▶ [PROBLEM] Whenever the word "false" turns up in a line below, that line should be copied.

▶ [THE INPUT]
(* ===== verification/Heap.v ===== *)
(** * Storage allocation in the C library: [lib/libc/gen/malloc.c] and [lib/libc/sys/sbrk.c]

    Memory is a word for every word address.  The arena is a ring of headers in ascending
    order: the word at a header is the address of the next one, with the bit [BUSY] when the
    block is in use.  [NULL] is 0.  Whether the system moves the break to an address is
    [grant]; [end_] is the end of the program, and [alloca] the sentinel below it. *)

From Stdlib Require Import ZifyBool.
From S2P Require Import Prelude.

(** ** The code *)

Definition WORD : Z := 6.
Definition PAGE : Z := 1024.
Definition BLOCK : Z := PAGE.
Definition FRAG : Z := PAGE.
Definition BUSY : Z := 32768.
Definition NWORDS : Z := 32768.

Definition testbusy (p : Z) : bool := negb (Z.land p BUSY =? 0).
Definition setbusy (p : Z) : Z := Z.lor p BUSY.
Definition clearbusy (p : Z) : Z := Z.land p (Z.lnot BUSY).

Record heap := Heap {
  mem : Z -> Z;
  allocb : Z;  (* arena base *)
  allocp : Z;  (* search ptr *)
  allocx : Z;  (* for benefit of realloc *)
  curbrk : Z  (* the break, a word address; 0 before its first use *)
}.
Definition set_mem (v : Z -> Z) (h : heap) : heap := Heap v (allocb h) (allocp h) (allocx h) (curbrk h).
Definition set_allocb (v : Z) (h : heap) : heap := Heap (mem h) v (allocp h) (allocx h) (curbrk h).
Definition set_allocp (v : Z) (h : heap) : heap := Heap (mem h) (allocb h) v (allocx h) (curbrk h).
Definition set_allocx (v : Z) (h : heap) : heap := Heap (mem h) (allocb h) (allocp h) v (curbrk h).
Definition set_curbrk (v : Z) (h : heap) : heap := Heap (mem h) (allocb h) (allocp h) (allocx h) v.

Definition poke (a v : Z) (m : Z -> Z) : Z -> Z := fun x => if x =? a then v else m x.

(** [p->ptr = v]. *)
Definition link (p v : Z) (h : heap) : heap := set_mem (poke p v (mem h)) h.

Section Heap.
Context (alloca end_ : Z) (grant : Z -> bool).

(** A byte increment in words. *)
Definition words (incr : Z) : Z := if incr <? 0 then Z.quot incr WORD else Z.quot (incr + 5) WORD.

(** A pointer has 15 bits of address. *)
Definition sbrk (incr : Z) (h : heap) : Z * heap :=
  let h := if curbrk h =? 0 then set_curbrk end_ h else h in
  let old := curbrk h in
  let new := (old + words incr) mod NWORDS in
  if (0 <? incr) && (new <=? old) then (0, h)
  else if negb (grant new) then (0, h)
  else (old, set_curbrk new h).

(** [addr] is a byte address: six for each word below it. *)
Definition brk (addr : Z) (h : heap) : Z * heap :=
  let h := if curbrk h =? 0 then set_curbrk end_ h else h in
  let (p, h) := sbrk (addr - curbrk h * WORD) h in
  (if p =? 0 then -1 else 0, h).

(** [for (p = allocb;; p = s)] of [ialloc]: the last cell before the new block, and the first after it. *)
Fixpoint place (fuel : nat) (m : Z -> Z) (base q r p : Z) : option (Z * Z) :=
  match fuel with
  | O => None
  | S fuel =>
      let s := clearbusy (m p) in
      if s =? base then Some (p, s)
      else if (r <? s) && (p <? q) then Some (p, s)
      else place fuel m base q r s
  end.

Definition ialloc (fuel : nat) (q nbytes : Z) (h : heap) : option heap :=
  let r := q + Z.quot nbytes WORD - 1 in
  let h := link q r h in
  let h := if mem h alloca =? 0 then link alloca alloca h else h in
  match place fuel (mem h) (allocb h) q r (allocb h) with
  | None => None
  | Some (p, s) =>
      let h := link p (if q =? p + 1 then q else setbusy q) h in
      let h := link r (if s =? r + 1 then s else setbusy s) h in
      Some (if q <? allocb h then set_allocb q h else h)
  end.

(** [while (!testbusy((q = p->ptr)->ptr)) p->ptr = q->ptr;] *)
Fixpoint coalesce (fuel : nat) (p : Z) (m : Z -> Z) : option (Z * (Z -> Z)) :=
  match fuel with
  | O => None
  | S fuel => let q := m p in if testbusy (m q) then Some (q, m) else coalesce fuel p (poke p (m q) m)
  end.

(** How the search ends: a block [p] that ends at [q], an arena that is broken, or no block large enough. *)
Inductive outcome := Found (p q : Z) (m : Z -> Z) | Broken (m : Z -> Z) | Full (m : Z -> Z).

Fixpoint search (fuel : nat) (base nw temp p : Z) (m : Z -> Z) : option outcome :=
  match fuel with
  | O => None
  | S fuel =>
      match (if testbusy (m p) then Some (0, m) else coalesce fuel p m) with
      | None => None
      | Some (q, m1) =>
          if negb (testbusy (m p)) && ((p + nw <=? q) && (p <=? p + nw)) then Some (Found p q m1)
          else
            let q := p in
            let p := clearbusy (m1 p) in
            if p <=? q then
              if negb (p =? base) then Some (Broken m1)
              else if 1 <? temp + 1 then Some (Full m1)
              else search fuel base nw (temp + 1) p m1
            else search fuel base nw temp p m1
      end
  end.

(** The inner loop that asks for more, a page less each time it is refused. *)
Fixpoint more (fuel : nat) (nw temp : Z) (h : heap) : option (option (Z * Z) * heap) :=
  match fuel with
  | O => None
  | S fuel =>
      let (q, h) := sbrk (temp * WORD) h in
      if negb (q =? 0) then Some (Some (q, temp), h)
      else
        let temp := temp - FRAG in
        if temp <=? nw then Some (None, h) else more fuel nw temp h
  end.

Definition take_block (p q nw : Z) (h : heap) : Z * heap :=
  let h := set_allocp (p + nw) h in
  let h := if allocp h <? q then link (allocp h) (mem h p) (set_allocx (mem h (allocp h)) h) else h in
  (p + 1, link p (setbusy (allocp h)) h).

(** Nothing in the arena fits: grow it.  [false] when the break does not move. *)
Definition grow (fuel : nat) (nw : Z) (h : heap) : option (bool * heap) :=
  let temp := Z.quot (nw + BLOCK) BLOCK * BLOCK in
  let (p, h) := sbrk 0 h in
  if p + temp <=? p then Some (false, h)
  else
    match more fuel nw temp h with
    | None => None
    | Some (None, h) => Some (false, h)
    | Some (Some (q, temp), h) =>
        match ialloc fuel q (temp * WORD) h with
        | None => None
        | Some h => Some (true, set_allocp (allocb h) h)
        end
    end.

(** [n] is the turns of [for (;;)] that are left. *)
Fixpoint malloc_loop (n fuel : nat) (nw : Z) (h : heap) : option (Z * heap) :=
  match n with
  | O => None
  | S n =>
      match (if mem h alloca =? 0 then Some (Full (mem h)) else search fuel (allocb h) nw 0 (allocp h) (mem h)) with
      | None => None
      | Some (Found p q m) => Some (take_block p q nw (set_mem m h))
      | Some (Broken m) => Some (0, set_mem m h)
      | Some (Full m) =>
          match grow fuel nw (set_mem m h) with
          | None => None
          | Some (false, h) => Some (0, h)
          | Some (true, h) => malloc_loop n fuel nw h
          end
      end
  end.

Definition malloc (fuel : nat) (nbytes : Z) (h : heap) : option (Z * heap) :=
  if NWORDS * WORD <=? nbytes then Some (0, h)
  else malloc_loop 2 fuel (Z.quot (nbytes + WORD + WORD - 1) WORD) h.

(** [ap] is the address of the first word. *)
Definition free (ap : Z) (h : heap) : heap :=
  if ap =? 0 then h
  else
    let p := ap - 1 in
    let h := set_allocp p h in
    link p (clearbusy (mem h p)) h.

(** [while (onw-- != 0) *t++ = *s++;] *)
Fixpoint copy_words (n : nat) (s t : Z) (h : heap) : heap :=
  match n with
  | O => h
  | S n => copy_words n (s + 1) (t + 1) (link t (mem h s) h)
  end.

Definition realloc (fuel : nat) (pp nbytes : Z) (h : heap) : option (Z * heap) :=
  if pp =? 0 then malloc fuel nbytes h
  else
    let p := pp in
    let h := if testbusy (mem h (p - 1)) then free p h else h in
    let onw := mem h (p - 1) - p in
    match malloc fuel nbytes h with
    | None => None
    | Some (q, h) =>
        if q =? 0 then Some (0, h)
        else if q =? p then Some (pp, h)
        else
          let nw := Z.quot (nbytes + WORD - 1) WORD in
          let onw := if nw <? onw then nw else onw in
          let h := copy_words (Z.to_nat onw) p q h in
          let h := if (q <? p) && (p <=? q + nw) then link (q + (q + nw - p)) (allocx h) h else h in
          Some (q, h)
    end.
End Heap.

▶ [THE COMPLETED TASK]
(** Nothing in the arena fits: grow it.  [false] when the break does not move. *)
  if p + temp <=? p then Some (false, h)
    | Some (None, h) => Some (false, h)
          | Some (false, h) => Some (0, h)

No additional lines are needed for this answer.